*** Opening of Records for the task ***
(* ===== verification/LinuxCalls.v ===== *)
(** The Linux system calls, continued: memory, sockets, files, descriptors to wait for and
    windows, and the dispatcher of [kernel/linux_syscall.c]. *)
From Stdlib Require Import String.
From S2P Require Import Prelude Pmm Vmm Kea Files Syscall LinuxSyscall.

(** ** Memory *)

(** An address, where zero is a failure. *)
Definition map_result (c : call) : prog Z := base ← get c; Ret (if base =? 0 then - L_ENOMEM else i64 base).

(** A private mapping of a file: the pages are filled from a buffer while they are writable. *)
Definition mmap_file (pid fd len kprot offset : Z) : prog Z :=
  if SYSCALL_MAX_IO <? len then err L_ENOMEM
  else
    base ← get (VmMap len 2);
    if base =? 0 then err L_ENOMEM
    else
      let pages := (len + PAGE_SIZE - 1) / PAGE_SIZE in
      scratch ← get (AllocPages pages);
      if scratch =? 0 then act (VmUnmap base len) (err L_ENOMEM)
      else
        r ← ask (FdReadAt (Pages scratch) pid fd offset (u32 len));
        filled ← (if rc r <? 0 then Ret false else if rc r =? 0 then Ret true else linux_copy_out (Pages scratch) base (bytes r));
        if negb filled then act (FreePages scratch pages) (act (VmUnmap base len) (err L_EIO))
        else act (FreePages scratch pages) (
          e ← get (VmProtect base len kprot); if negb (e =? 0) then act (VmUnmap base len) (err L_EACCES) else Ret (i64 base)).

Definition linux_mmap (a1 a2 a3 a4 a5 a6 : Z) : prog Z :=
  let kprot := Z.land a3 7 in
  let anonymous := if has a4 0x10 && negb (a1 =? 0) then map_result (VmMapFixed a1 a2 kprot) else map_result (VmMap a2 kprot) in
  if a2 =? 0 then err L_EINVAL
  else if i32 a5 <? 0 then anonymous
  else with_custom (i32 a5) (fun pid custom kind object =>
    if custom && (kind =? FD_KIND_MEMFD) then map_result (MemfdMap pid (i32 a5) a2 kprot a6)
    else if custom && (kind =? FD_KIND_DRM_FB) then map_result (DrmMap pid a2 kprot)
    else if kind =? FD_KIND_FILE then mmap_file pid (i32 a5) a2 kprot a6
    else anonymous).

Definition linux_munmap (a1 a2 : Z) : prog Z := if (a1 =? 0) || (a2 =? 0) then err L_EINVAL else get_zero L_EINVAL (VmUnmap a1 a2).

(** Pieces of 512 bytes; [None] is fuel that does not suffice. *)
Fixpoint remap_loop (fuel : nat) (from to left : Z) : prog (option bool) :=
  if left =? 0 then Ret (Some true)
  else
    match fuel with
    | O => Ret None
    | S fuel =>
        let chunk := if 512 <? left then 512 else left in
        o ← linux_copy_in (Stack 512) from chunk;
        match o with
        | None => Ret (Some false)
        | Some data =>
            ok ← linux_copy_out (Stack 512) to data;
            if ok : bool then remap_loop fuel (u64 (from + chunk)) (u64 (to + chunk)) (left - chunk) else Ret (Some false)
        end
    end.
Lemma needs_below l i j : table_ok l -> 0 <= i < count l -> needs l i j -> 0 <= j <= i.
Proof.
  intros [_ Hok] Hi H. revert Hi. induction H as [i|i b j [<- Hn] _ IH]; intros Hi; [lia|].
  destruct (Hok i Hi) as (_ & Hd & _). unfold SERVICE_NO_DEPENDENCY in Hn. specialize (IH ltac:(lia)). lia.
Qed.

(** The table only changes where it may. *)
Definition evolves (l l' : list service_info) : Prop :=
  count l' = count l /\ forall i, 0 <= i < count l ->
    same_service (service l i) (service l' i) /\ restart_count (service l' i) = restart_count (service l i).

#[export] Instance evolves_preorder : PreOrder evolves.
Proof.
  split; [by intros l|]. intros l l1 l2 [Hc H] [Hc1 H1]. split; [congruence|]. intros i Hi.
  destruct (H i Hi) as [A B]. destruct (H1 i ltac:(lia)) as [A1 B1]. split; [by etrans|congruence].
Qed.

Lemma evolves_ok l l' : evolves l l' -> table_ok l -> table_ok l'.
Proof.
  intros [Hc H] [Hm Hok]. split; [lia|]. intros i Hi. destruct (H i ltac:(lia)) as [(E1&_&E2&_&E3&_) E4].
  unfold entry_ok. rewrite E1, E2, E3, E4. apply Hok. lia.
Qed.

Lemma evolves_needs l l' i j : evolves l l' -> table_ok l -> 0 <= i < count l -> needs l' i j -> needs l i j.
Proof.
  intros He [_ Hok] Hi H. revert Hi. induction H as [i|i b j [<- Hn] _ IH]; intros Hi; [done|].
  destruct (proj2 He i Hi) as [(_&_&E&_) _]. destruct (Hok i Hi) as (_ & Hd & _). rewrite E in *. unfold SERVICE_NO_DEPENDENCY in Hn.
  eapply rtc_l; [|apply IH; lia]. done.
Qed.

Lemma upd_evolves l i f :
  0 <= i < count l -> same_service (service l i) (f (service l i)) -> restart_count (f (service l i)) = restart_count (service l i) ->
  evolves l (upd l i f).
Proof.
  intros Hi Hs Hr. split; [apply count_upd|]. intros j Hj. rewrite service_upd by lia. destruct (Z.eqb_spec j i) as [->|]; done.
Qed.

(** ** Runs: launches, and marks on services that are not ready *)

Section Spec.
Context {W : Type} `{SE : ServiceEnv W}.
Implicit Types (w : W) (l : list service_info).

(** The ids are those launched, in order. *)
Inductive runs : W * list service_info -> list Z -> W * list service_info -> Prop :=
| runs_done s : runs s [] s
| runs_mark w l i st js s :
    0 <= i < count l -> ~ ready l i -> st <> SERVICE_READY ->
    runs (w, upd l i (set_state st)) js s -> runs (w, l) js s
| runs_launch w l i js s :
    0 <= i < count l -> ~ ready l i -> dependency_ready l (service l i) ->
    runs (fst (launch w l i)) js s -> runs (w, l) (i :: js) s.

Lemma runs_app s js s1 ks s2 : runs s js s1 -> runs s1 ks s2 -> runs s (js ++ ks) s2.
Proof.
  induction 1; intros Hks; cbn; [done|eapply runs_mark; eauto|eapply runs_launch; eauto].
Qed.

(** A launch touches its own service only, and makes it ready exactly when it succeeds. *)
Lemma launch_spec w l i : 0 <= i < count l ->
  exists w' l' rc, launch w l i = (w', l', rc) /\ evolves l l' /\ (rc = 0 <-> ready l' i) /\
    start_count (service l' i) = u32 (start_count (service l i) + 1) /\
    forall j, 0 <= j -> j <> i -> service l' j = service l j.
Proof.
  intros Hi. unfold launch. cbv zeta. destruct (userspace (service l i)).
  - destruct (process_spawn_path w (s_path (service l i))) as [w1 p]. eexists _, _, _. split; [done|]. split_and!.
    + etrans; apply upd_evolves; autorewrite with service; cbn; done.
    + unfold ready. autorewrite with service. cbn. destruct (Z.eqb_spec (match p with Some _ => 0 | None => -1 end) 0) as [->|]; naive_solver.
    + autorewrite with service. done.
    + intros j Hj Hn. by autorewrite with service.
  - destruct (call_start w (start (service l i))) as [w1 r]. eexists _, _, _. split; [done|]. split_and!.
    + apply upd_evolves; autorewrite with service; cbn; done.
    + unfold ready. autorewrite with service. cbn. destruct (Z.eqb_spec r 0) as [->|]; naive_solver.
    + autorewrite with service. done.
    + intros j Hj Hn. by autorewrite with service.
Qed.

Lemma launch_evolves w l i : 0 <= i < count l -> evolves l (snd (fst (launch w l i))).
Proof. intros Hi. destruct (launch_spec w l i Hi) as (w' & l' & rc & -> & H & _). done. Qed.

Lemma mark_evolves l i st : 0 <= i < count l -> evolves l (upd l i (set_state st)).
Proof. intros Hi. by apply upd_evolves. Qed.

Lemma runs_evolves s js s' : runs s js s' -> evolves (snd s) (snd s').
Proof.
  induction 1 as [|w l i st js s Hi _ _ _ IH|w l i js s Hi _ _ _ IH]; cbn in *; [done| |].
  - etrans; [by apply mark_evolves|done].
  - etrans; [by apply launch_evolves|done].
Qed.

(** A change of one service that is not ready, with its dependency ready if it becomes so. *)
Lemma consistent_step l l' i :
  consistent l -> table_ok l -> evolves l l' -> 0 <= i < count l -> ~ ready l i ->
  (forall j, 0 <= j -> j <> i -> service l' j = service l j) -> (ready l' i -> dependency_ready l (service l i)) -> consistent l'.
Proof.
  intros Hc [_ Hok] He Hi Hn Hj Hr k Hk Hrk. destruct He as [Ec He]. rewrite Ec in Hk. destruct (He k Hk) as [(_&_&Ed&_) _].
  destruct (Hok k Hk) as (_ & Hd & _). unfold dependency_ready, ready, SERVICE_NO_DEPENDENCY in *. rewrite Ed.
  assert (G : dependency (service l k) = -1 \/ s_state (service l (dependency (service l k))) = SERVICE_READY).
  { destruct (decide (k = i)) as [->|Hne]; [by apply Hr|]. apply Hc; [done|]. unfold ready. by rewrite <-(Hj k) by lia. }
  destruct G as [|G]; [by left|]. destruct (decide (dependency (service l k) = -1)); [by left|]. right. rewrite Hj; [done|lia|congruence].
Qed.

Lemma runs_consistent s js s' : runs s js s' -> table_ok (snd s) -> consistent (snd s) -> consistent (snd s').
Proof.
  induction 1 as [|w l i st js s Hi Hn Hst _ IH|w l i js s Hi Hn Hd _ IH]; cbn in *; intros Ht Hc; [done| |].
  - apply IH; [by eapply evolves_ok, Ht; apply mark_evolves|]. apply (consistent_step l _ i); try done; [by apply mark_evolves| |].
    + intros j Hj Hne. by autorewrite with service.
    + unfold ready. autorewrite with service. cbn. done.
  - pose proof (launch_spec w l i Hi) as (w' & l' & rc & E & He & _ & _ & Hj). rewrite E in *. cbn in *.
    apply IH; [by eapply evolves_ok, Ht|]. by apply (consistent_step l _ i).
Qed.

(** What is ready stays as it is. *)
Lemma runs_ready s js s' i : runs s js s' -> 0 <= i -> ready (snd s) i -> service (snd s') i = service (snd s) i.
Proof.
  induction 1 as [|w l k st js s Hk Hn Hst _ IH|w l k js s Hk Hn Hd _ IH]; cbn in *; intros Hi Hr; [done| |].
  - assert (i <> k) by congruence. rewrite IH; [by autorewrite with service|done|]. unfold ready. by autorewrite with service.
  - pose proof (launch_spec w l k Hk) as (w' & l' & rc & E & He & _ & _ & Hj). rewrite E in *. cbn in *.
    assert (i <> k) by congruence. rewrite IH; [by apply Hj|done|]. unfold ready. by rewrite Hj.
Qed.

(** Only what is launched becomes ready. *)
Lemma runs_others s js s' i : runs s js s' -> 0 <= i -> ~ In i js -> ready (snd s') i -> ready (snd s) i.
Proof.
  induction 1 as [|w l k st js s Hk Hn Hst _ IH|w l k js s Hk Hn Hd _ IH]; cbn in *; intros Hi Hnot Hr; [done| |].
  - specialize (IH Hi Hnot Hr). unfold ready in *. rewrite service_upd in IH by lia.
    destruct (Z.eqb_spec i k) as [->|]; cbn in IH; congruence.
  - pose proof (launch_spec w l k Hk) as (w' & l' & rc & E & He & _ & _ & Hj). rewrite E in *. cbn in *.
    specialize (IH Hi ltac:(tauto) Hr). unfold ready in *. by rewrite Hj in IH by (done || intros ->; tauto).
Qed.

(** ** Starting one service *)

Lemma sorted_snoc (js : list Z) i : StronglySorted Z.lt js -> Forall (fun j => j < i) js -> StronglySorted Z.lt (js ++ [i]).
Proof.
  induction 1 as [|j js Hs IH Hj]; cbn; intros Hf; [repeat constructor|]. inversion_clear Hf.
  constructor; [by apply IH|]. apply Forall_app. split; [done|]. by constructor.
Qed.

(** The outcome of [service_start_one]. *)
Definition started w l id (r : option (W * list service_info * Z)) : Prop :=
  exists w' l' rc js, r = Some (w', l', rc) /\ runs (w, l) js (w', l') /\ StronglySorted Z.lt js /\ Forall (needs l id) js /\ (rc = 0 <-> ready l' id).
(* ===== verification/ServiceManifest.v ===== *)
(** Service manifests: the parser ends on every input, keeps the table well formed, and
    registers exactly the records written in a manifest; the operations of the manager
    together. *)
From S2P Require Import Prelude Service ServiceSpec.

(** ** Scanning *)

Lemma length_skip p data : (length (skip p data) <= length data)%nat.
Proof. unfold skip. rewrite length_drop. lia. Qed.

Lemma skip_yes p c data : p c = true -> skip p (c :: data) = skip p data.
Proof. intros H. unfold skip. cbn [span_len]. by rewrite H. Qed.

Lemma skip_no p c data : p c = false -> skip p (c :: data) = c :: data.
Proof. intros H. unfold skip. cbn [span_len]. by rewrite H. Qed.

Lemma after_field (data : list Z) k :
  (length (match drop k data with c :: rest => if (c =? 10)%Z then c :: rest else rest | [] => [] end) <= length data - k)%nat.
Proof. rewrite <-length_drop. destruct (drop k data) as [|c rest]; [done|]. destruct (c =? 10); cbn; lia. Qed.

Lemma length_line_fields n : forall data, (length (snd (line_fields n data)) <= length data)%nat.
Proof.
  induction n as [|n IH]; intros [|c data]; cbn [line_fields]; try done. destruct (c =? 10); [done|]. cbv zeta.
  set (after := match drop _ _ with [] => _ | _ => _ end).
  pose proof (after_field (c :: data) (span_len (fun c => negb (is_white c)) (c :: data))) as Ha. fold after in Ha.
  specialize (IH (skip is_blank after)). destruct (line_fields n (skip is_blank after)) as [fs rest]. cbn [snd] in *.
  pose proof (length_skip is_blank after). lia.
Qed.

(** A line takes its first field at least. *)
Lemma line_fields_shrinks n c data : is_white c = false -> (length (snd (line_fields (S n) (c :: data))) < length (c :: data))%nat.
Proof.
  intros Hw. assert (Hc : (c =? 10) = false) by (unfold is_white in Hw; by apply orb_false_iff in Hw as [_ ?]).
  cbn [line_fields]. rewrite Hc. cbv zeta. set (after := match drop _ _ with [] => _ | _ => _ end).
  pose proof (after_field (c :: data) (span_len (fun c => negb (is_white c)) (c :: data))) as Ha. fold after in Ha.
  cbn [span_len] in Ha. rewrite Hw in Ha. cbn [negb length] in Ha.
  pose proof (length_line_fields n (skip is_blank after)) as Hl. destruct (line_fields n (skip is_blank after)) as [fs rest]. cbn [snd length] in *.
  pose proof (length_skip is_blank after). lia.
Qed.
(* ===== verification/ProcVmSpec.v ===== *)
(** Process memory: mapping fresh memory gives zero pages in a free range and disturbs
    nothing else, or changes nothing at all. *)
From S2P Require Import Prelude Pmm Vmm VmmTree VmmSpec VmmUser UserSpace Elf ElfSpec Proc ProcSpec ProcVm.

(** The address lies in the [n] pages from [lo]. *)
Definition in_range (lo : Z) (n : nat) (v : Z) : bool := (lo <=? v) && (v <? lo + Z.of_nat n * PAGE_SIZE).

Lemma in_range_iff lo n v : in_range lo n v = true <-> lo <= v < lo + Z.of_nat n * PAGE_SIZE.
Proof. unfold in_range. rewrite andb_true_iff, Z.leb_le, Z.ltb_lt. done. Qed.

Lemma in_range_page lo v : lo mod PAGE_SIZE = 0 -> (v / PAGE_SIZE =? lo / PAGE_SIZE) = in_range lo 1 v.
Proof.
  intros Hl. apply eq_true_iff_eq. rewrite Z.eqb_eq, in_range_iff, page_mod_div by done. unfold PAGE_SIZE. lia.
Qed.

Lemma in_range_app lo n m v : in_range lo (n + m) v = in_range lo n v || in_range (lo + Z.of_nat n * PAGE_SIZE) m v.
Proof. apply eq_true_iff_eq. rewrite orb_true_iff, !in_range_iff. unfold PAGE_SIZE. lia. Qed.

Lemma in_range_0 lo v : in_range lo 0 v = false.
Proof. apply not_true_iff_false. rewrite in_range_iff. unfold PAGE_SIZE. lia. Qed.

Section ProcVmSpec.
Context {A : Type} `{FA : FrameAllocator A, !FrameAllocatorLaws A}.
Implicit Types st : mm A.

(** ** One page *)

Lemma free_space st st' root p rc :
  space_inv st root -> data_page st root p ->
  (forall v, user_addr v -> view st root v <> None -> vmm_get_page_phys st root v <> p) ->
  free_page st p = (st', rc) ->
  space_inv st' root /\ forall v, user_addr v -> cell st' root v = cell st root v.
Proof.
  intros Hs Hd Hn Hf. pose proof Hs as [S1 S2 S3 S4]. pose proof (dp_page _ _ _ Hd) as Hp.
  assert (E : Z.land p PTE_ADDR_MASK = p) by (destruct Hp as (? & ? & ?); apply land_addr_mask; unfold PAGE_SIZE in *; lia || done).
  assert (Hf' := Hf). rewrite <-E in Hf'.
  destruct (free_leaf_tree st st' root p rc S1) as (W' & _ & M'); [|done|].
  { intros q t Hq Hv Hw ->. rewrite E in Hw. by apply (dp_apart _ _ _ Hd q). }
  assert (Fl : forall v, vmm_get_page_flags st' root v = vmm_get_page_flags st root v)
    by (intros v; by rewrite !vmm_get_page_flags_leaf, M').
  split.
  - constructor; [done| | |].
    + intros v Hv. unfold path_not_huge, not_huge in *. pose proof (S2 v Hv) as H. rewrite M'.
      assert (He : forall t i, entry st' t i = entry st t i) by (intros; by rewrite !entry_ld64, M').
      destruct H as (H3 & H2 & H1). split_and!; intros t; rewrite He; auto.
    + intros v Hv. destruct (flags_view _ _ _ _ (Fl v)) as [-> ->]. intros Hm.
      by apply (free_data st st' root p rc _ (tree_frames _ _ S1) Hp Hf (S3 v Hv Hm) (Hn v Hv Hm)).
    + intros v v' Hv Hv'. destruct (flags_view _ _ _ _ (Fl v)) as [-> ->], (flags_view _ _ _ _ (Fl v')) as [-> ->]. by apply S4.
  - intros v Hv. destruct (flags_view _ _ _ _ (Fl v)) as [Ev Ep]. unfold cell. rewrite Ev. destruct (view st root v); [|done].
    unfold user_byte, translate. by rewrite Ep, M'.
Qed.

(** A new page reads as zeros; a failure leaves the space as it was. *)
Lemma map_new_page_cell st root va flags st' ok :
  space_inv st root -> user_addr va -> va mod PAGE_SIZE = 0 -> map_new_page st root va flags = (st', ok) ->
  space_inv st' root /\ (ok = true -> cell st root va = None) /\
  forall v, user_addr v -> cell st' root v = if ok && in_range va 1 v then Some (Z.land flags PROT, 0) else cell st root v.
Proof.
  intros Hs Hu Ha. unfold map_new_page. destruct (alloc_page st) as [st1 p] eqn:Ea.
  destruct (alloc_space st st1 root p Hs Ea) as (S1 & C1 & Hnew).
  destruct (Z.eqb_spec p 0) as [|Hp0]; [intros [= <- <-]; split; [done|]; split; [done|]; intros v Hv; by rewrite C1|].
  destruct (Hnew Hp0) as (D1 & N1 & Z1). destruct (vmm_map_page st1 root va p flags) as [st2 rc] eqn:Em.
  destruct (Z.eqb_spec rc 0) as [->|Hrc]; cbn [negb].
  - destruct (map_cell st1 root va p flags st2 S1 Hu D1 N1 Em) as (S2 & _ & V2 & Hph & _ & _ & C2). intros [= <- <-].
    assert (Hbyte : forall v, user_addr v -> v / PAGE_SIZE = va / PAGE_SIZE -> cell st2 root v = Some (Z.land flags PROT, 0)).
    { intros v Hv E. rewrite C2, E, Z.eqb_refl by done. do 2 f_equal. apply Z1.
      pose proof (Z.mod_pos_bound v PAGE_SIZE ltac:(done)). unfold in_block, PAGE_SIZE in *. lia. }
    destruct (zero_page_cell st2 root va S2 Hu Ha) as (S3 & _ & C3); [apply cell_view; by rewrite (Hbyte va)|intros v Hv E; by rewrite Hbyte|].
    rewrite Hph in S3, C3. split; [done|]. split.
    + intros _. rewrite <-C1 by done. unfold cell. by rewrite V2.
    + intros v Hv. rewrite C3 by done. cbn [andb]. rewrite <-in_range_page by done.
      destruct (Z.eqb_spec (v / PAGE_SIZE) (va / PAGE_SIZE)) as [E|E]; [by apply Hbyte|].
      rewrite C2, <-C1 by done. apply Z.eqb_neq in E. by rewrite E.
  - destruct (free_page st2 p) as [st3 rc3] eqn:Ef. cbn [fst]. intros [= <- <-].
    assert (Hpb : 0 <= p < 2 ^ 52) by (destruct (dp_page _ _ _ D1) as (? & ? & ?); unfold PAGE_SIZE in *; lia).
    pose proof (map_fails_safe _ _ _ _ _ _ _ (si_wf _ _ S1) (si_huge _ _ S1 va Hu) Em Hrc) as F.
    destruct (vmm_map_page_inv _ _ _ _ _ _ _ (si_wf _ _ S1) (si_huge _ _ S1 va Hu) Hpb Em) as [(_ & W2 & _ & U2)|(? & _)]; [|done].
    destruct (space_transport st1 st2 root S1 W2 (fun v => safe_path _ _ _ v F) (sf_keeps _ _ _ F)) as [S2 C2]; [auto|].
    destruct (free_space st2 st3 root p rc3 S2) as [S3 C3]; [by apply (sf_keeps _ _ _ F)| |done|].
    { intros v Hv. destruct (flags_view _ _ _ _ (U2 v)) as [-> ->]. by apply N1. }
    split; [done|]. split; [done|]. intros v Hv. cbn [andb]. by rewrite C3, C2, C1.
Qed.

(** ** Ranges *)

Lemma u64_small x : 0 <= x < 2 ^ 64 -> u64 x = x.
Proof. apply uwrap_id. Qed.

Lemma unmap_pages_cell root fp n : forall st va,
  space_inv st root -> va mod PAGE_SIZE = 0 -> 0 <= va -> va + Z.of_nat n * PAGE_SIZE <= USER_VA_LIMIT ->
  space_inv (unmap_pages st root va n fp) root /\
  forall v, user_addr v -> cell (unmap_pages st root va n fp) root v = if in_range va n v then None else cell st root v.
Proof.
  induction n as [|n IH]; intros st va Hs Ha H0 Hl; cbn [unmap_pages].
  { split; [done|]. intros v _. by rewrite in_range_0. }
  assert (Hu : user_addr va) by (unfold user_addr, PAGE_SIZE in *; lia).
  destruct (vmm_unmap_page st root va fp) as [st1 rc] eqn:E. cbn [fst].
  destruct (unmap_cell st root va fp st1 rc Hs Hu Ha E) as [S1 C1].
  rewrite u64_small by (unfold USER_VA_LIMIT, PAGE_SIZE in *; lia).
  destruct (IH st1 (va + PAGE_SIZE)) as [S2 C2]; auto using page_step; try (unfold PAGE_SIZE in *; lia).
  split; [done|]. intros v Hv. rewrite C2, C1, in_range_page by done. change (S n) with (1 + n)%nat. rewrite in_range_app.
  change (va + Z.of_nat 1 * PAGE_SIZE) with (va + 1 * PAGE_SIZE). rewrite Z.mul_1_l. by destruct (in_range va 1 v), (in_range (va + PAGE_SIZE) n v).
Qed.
*** Close of Records for the task ***
▸ What is being asked: Word for word, output the lines of the data from its first line through the line where "Definition linux_munmap (a1" appears, and stop there.

▸ Response box:
(* ===== verification/LinuxCalls.v ===== *)
(** The Linux system calls, continued: memory, sockets, files, descriptors to wait for and
    windows, and the dispatcher of [kernel/linux_syscall.c]. *)
From Stdlib Require Import String.
From S2P Require Import Prelude Pmm Vmm Kea Files Syscall LinuxSyscall.

(** ** Memory *)

(** An address, where zero is a failure. *)
Definition map_result (c : call) : prog Z := base ← get c; Ret (if base =? 0 then - L_ENOMEM else i64 base).

(** A private mapping of a file: the pages are filled from a buffer while they are writable. *)
Definition mmap_file (pid fd len kprot offset : Z) : prog Z :=
  if SYSCALL_MAX_IO <? len then err L_ENOMEM
  else
    base ← get (VmMap len 2);
    if base =? 0 then err L_ENOMEM
    else
      let pages := (len + PAGE_SIZE - 1) / PAGE_SIZE in
      scratch ← get (AllocPages pages);
      if scratch =? 0 then act (VmUnmap base len) (err L_ENOMEM)
      else
        r ← ask (FdReadAt (Pages scratch) pid fd offset (u32 len));
        filled ← (if rc r <? 0 then Ret false else if rc r =? 0 then Ret true else linux_copy_out (Pages scratch) base (bytes r));
        if negb filled then act (FreePages scratch pages) (act (VmUnmap base len) (err L_EIO))
        else act (FreePages scratch pages) (
          e ← get (VmProtect base len kprot); if negb (e =? 0) then act (VmUnmap base len) (err L_EACCES) else Ret (i64 base)).

Definition linux_mmap (a1 a2 a3 a4 a5 a6 : Z) : prog Z :=
  let kprot := Z.land a3 7 in
  let anonymous := if has a4 0x10 && negb (a1 =? 0) then map_result (VmMapFixed a1 a2 kprot) else map_result (VmMap a2 kprot) in
  if a2 =? 0 then err L_EINVAL
  else if i32 a5 <? 0 then anonymous
  else with_custom (i32 a5) (fun pid custom kind object =>
    if custom && (kind =? FD_KIND_MEMFD) then map_result (MemfdMap pid (i32 a5) a2 kprot a6)
    else if custom && (kind =? FD_KIND_DRM_FB) then map_result (DrmMap pid a2 kprot)
    else if kind =? FD_KIND_FILE then mmap_file pid (i32 a5) a2 kprot a6
    else anonymous).

Definition linux_munmap (a1 a2 : Z) : prog Z := if (a1 =? 0) || (a2 =? 0) then err L_EINVAL else get_zero L_EINVAL (VmUnmap a1 a2).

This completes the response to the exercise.